* _ASSIGNMENT_
Tell how many lines in the data contain the string "unfold", using a single number as the whole reply.

* _GIVEN DATA_

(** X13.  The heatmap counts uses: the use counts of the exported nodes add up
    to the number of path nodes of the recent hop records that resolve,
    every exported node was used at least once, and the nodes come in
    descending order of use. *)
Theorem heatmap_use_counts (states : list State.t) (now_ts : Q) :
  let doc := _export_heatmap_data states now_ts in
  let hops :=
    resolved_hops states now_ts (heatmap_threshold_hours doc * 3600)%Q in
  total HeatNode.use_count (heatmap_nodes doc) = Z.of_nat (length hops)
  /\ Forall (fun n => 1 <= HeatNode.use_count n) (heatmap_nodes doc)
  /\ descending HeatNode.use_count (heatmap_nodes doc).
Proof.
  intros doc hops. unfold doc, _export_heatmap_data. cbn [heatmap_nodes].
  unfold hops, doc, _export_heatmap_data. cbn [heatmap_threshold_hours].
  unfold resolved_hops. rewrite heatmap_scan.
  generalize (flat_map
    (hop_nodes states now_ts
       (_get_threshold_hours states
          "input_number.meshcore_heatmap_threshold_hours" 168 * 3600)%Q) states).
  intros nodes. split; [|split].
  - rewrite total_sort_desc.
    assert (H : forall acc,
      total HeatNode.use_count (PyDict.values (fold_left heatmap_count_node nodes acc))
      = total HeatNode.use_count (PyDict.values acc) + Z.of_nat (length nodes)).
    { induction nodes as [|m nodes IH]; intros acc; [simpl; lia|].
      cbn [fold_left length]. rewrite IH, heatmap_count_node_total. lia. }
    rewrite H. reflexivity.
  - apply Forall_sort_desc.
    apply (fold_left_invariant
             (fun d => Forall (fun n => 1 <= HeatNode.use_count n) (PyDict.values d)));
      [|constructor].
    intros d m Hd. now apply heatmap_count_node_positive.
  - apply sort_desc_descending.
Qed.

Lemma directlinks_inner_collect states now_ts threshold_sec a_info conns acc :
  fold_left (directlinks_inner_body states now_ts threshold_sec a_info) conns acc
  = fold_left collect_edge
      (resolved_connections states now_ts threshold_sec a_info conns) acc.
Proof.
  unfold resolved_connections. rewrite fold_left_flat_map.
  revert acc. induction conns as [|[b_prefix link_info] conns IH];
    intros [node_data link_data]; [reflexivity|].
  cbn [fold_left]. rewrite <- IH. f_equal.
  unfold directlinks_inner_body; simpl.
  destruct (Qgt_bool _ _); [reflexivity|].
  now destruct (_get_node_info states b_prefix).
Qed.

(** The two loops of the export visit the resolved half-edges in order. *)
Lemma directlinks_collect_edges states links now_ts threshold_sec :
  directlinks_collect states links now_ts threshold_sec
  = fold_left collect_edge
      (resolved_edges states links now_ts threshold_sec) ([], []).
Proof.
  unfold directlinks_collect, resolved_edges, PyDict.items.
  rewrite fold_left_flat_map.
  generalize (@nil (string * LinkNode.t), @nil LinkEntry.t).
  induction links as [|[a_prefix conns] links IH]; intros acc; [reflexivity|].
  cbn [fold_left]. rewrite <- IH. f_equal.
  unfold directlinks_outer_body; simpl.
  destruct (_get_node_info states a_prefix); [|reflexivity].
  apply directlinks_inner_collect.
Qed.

* _REPLY_
7